TASK GOAL
Look through the entries below and extract exactly the lines from the one containing "with_events_core, last_fmap, Ha." through the one containing "Proof. destruct s", ends included.

Stored data
[Start of section]

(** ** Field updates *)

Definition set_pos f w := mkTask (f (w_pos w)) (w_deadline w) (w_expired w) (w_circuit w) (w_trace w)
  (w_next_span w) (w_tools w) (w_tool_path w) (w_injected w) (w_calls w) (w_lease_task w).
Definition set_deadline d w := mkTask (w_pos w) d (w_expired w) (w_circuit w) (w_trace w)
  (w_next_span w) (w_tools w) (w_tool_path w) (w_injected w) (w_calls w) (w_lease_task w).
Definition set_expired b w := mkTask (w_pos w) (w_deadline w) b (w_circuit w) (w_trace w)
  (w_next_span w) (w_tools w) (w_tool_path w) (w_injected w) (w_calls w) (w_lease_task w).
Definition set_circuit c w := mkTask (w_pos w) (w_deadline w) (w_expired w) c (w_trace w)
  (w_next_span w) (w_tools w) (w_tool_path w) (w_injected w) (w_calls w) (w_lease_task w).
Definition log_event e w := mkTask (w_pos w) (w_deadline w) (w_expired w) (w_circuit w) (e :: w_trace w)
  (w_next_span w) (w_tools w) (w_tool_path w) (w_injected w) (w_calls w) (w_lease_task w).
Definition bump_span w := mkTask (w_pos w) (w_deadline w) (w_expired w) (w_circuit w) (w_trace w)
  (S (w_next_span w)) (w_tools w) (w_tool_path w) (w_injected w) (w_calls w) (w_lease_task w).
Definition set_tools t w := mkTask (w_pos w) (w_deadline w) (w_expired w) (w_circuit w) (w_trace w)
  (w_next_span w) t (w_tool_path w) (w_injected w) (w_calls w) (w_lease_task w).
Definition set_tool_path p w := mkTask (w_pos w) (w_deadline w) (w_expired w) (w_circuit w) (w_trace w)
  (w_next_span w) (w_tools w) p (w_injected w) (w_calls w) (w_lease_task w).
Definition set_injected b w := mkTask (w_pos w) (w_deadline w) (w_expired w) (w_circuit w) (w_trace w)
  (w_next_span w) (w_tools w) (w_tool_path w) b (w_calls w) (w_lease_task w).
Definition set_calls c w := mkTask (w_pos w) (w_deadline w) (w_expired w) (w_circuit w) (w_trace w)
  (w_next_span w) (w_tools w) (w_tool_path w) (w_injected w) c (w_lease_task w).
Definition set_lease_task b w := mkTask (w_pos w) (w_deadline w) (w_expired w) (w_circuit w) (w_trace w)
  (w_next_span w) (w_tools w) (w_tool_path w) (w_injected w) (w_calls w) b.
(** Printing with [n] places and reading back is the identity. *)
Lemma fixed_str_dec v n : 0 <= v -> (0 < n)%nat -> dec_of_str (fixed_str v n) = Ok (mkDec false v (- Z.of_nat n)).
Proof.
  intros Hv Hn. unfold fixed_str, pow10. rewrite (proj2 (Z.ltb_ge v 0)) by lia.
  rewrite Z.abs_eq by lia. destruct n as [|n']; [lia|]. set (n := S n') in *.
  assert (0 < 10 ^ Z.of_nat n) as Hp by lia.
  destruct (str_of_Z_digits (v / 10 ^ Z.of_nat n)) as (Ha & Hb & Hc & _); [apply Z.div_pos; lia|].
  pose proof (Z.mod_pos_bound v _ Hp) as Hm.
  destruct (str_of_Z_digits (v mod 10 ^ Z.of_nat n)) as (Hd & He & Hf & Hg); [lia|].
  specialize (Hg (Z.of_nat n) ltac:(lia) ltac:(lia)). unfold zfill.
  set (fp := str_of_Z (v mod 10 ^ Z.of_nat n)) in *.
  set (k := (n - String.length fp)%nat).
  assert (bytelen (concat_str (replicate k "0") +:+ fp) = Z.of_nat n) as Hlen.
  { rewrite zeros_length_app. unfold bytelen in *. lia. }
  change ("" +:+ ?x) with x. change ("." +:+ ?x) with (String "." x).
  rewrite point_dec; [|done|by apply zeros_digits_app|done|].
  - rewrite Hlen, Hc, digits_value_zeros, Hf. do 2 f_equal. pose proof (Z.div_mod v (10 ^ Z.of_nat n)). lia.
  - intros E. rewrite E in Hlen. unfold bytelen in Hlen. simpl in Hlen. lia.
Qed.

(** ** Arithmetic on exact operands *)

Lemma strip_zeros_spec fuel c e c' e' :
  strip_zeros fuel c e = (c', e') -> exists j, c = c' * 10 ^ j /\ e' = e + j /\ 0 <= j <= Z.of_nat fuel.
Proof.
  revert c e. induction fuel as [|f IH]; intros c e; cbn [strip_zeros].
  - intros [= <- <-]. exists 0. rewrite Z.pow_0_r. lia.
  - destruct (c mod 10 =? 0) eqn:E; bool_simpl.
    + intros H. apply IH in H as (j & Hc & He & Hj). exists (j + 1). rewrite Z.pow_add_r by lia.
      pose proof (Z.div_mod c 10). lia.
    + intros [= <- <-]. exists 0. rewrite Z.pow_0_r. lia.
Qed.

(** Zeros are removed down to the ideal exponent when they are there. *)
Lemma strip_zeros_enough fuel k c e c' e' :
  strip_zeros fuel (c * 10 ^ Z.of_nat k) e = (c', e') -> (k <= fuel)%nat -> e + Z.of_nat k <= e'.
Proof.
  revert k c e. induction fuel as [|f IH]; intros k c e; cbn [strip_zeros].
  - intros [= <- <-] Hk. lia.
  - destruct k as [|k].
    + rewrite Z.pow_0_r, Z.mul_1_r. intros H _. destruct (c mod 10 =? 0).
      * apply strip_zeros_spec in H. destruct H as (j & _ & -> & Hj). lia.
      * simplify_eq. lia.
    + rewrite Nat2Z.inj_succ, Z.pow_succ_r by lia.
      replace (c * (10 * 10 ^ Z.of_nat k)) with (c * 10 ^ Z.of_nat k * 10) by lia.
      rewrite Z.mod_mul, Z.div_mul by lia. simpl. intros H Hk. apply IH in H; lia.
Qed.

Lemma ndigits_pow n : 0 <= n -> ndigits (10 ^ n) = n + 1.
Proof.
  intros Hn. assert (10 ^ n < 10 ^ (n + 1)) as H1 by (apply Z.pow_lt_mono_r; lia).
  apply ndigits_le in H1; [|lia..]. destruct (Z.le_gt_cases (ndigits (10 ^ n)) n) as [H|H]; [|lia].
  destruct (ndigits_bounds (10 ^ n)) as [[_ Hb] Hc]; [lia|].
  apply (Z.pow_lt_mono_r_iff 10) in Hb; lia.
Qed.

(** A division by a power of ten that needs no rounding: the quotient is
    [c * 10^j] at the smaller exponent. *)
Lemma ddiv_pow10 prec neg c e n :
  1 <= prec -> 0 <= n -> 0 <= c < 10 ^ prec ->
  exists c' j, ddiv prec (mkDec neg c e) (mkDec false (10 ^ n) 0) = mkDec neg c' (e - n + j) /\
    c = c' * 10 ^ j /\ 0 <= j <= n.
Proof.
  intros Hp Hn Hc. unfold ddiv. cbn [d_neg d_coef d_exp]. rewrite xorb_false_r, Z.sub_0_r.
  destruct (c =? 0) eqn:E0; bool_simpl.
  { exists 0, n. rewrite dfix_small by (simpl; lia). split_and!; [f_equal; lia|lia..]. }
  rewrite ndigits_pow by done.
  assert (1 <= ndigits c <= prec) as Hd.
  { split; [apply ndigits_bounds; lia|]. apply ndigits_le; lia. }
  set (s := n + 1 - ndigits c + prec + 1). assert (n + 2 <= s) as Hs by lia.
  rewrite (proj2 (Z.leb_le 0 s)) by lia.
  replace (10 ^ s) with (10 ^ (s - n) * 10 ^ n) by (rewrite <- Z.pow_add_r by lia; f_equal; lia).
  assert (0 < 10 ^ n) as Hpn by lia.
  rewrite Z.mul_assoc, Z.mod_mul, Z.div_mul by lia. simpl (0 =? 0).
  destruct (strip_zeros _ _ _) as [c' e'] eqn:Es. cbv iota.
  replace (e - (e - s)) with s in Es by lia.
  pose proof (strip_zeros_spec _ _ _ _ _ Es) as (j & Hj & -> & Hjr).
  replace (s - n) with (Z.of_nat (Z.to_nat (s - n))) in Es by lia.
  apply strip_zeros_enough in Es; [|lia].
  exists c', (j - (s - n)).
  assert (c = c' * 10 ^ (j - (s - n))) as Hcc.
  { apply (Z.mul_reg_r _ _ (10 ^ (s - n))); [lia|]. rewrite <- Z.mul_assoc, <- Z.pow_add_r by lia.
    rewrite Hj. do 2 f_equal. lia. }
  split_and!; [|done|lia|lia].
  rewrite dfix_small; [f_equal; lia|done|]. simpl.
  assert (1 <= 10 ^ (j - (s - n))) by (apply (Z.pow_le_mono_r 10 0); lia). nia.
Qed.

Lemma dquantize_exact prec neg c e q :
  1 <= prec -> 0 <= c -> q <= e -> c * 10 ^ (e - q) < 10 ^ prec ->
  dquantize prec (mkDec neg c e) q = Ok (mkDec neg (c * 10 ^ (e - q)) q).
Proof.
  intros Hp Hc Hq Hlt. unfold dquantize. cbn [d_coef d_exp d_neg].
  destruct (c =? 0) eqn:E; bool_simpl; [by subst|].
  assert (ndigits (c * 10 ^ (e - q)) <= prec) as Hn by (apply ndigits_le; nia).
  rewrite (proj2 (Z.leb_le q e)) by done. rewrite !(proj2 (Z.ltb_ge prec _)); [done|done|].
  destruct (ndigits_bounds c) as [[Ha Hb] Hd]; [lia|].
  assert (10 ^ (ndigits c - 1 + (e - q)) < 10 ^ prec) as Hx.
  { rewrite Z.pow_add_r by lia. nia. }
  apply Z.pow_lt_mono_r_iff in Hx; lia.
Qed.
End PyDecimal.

[End of section]
[Start of section]

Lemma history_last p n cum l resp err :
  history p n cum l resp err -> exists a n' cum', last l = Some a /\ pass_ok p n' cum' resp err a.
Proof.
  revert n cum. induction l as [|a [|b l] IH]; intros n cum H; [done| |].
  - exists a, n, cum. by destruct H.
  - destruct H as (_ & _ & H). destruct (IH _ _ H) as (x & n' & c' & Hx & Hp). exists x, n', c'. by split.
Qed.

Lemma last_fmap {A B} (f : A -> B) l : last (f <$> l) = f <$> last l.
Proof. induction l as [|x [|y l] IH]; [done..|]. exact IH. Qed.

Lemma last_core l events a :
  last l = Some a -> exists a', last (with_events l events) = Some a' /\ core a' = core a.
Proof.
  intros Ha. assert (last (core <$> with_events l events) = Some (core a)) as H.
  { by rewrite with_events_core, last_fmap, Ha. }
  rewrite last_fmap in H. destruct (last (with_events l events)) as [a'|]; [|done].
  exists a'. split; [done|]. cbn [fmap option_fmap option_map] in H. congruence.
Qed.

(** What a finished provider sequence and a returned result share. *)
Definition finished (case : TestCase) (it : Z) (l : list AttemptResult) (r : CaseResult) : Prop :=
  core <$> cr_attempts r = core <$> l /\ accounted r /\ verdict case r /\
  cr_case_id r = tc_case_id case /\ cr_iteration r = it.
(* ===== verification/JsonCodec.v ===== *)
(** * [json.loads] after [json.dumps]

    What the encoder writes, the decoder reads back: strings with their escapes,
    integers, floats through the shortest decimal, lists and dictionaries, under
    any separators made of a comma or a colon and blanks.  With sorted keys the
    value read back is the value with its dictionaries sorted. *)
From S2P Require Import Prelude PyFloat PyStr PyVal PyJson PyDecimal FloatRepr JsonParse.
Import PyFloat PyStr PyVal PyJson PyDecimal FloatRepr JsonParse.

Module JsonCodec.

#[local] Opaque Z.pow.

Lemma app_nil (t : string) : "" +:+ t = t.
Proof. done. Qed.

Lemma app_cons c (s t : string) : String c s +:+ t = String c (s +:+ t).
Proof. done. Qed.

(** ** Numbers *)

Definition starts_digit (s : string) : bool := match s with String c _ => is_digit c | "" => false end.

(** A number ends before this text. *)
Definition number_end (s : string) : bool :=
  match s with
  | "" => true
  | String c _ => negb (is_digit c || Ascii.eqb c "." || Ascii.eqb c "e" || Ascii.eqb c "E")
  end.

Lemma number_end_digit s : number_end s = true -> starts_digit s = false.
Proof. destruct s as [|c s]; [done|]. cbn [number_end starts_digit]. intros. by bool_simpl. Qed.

[End of section]

EXERCISE ANSWER
  { by rewrite with_events_core, last_fmap, Ha. }
  rewrite last_fmap in H. destruct (last (with_events l events)) as [a'|]; [|done].
  exists a'. split; [done|]. cbn [fmap option_fmap option_map] in H. congruence.
Qed.

(** What a finished provider sequence and a returned result share. *)
Definition finished (case : TestCase) (it : Z) (l : list AttemptResult) (r : CaseResult) : Prop :=
  core <$> cr_attempts r = core <$> l /\ accounted r /\ verdict case r /\
  cr_case_id r = tc_case_id case /\ cr_iteration r = it.
(* ===== verification/JsonCodec.v ===== *)
(** * [json.loads] after [json.dumps]

    What the encoder writes, the decoder reads back: strings with their escapes,
    integers, floats through the shortest decimal, lists and dictionaries, under
    any separators made of a comma or a colon and blanks.  With sorted keys the
    value read back is the value with its dictionaries sorted. *)
From S2P Require Import Prelude PyFloat PyStr PyVal PyJson PyDecimal FloatRepr JsonParse.
Import PyFloat PyStr PyVal PyJson PyDecimal FloatRepr JsonParse.

Module JsonCodec.

#[local] Opaque Z.pow.

Lemma app_nil (t : string) : "" +:+ t = t.
Proof. done. Qed.

Lemma app_cons c (s t : string) : String c s +:+ t = String c (s +:+ t).
Proof. done. Qed.

(** ** Numbers *)

Definition starts_digit (s : string) : bool := match s with String c _ => is_digit c | "" => false end.

(** A number ends before this text. *)
Definition number_end (s : string) : bool :=
  match s with
  | "" => true
  | String c _ => negb (is_digit c || Ascii.eqb c "." || Ascii.eqb c "e" || Ascii.eqb c "E")
  end.

Lemma number_end_digit s : number_end s = true -> starts_digit s = false.
Proof. destruct s as [|c s]; [done|]. cbn [number_end starts_digit]. intros. by bool_simpl. Qed.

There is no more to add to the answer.